La cosa empezó mal, ¿recuerdan?, cuando la convocatoria en
que dio a conocer la composición de su gabinete. Se limitó a leer los nombres y
apellidos de los ministros y ministras y sus respectivas carteras. Estábamos esa
tarde decembrina en plena tertulia radiofónica de esta casa, interrumpida para
tan importante trance informativo -ni más ni menos que el nuevo Gobierno salido
de las urnas- cuando aquel lacónico anuncio, sin explicaciones ni preguntas ni
nada, se saldó entre el estupor y el precipitado análisis de cada quien según
el grado de conocimiento de los miembros del ejecutivo. Ojalá no sea esta
comunicación, fulminantemente despachada, la tónica de la legislatura, dijimos
con asentimiento de los demás intervinientes.
La cosa
siguió peor, ¿recuerdan?, cuando aquella espantada del presidente del Gobierno
por los garajes del Senado, huyendo literalmente de los periodistas que
aspiraban a un mensaje de tranquilidad cuando los escenarios
económico-financieros empeoraban por horas. El deseo se iba desvaneciendo.
Y así, entre
escapismo y evasivas, apenas compensadas con algunas declaraciones en el
extranjero, alguna parca e insuficiente nota oficial y aquella americanizada
comparecencia dominical de mediodía en La Moncloa, ha continuado ese afán del
presidente Rajoy por eludir al periodismo -nada que ver con sus frecuentes
apariciones antes de serlo-, tiñendo de incertidumbre lo que de por sí la
realidad y los acontecimientos entrañaban. No es exceso de prudencia o cautela,
sino de silencio. Esa actitud ha favorecido ganarse a pulso la condición de
ausente o ajeno, de huidizo o escondido, como si la cosa no fuera con él, hasta
el punto de convertirse en un problema: no tiene un enemigo o un hándicap el
presidente con las hemerotecas, que también; ni que se haga mofa y befa de sus
dichos y contradicciones, sino que tal actitud está generando malestar entre
sus propios correligionarios y no digamos en cierto fuego periodístico amigo
que, sin traicionar las esencias, ve cada vez más insostenible defender lo indefendible.

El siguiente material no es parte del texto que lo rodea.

Lemma circuit_closes engine_text id :
  (forall v, closes id true (io_try (circuit_saved id v) (circuit_failed engine_text id))) /\
  (forall e, closes id true (circuit_failed engine_text id e)).
Proof.
  assert (F : forall e, closes id true (circuit_failed engine_text id e)).
  { intros e. simpl. by rewrite String.eqb_refl. }
  split; [|exact F]. intros v. unfold circuit_saved.
  destruct (if strict_eq v VNull then _ else _) as [[]|e] eqn:E; cbn [io_lift io_bind io_try]; [| |apply F].
  - destruct (prop v "circuit_id") as [x|e]; cbn [io_lift io_bind io_try]; [done | apply F].
  - simpl. by rewrite String.eqb_refl.
Qed.

(** ** Properties *)

(** C39 Saving never strands the user behind the loading dialog: whatever the
    server answers (nothing, something that is not JSON, an error, any
    document), the save handlers of the four pages and the delete handler of
    the layer 3 page end without an unhandled exception, with the dialog
    hidden again or the page left. *)
Theorem dialogs_close engine_text path wg {S} (w : env S) s :
  (forall b d eps sched,
     open_after "#add-network-loading" (run_trace w (provision_cloud_save engine_text path wg b d eps sched) s) = false
     /\ exists u, run_result w (provision_cloud_save engine_text path wg b d eps sched) s = Ok u) /\
  (forall n d eps id,
     open_after "#add-connection-loading" (run_trace w (modify_cloud_save engine_text path wg n d eps id) s) = false
     /\ exists u, run_result w (modify_cloud_save engine_text path wg n d eps id) s = Ok u) /\
  (forall c,
     open_after "#add-l2vpn-loading" (run_trace w (provision_l2vpn_saveCircuit engine_text path wg c) s) = false
     /\ exists u, run_result w (provision_l2vpn_saveCircuit engine_text path wg c) s = Ok u) /\
  (forall d c,
     open_after "#modify-loading" (run_trace w (modify_l2vpn_save engine_text path wg d c) s) = false
     /\ exists u, run_result w (modify_l2vpn_save engine_text path wg d c) s = Ok u) /\
  (forall d id,
     open_after "#delete-connection-loading" (run_trace w (modify_cloud_delete engine_text path wg d id) s) = false
     /\ exists u, run_result w (modify_cloud_delete engine_text path wg d id) s = Ok u).
Proof.
  unfold open_after. split_and!; intros; apply closes_run.
  - unfold provision_cloud_save. destruct b; [|done]. cbn [negb closes after_action]. rewrite String.eqb_refl.
    apply closes_try; [apply quiet_provisionVRF | apply cloud_closes | apply cloud_closes].
  - cbn [modify_cloud_save closes after_action]. rewrite String.eqb_refl.
    apply closes_try; [apply quiet_provisionVRF | apply cloud_closes | apply cloud_closes].
  - cbn [provision_l2vpn_saveCircuit closes after_action]. rewrite String.eqb_refl.
    apply closes_try; [apply quiet_provisionCircuit | apply circuit_closes | apply circuit_closes].
  - cbn [modify_l2vpn_save closes after_action]. rewrite String.eqb_refl.
    apply closes_try; [apply quiet_provisionCircuit | apply circuit_closes | apply circuit_closes].
  - cbn [modify_cloud_delete closes]. intros []; [|done]. cbn [closes after_action]. rewrite String.eqb_refl.
    apply closes_try; [apply quiet_deleteVRF | |]; intros; simpl; [|done].
    by destruct (loose_eq a VNull).
Qed.
Lemma endpoint_sound eps e info info' :
  e ∈ eps -> sound eps 3 [] info -> command_endpoint info e = Ok info' -> sound eps 3 [] info'.
Proof.
  intros He Hs H. unfold command_endpoint in H.
  apply res_bind_Ok_inv in H as (node & Hn & H). apply res_bind_Ok_inv in H as (intf & Hi & H).
  apply res_bind_Ok_inv in H as (tag & Ht & H). apply res_bind_Ok_inv in H as (unit & Hu & H).
  apply res_bind_Ok_inv in H as (peers & Hp & H). apply res_bind_Ok_inv in H as (ps & Hps & H).
  apply res_bind_Ok_inv in H as (oi2 & Ho & H). apply Ok_inj in H as <-.
  destruct peers as [| | | | |l|]; try done. simpl in Hps. simplify_eq.
  set (n := to_string node) in *. set (i := to_string intf) in *. set (u := to_string unit) in *.
  assert (Tn : text_of e "node" n) by by exists node.
  assert (Ti : text_of e "interface" i) by by exists intf.
  assert (Tu : text_of e "unit" u) by by exists unit.
  pose proof (sound_sub eps 2 [] info n Hs) as S2. pose proof (sound_sub eps 1 _ _ i S2) as S3.
  cbn [app] in S2, S3. set (on := sub_obj n info) in *. set (oi := sub_obj i on) in *.
  assert (Eu : exists e, e ∈ eps /\ stands_for e [n; i; u]).
  { exists e. split; [done|]. split; [repeat constructor; done | done]. }
  set (oi1 := if is_key (to_string tag) oi then oi else obj_set u (VObj []) oi) in *.
  assert (S3' : sound eps 1 [n; i] oi1).
  { unfold oi1. destruct (is_key (to_string tag) oi); [done|].
    apply sound_set; [done | done |]. exists []. split; [done | apply sound_nil]. }
  assert (S4 : sound eps 1 [n; i] oi2).
  { destruct ps as [|p ps]; [by simplify_eq|].
    destruct (obj_get u oi1) as [v|] eqn:Eo; [|done].
    destruct (S3' u v Eo) as (_ & ou & -> & S5).
    apply res_bind_Ok_inv in Ho as (ou' & Hf & Ho). simplify_eq.
    apply sound_set; [done | done |]. exists ou'. split; [done|].
    by eapply (peers_sound eps e n i u (p :: ps) (p :: ps)). }
  apply sound_set; [done | |].
  - exists e. split; [done|]. split; [repeat constructor; done | done].
  - eexists. split; [done|]. apply sound_set; [done | |].
    + exists e. split; [done|]. split; [repeat constructor; done | done].
    + eauto.
Qed.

Ya le han enviado un par de avisos.
Pero el
problema se ha complicado con la cancelación del debate sobre el estado de la
Nación, víctima también del bisturí político, o lo que es igual, de los
recortes de un ejecutivo que hace mal en saltarse algunos métodos, más o menos
intocables, de la praxis democrática. Si en algún momento ese debate puede
interesar, es el actual. Rehuir la tribuna del Parlamento en una situación como
la que vive el país es exponerse a una crítica inmisericorde. Unas incógnitas
como las que suscita el rescate de parte de la banca, por no mencionar el
desempleo o la minería, el copago o el desprestigio de la justicia, en
definitiva, la crisis de institucionalidad que se atraviesa, bien que merecen
una comparecencia -y si fuera a petición propia, mejor- en el marco adecuado,
que son las Cortes representativas de la voluntad popular que está quedándose
huérfana ante las elusiones y el desdén con que la “obsequia” el jefe del
ejecutivo.
No es
exageración decir que España se debate en una preocupante y delicada coyuntura
histórica. Eso exige gobernantes que estén a la altura, que informen, que
comuniquen, que digan lo que se quiere o se puede hacer. No es lo que está
sucediendo. Pero hay tácticas que no se pueden usar toda la vida. Y Rajoy lo
sabe: los avisos -más que los mensajes- recibidos son todo un síntoma.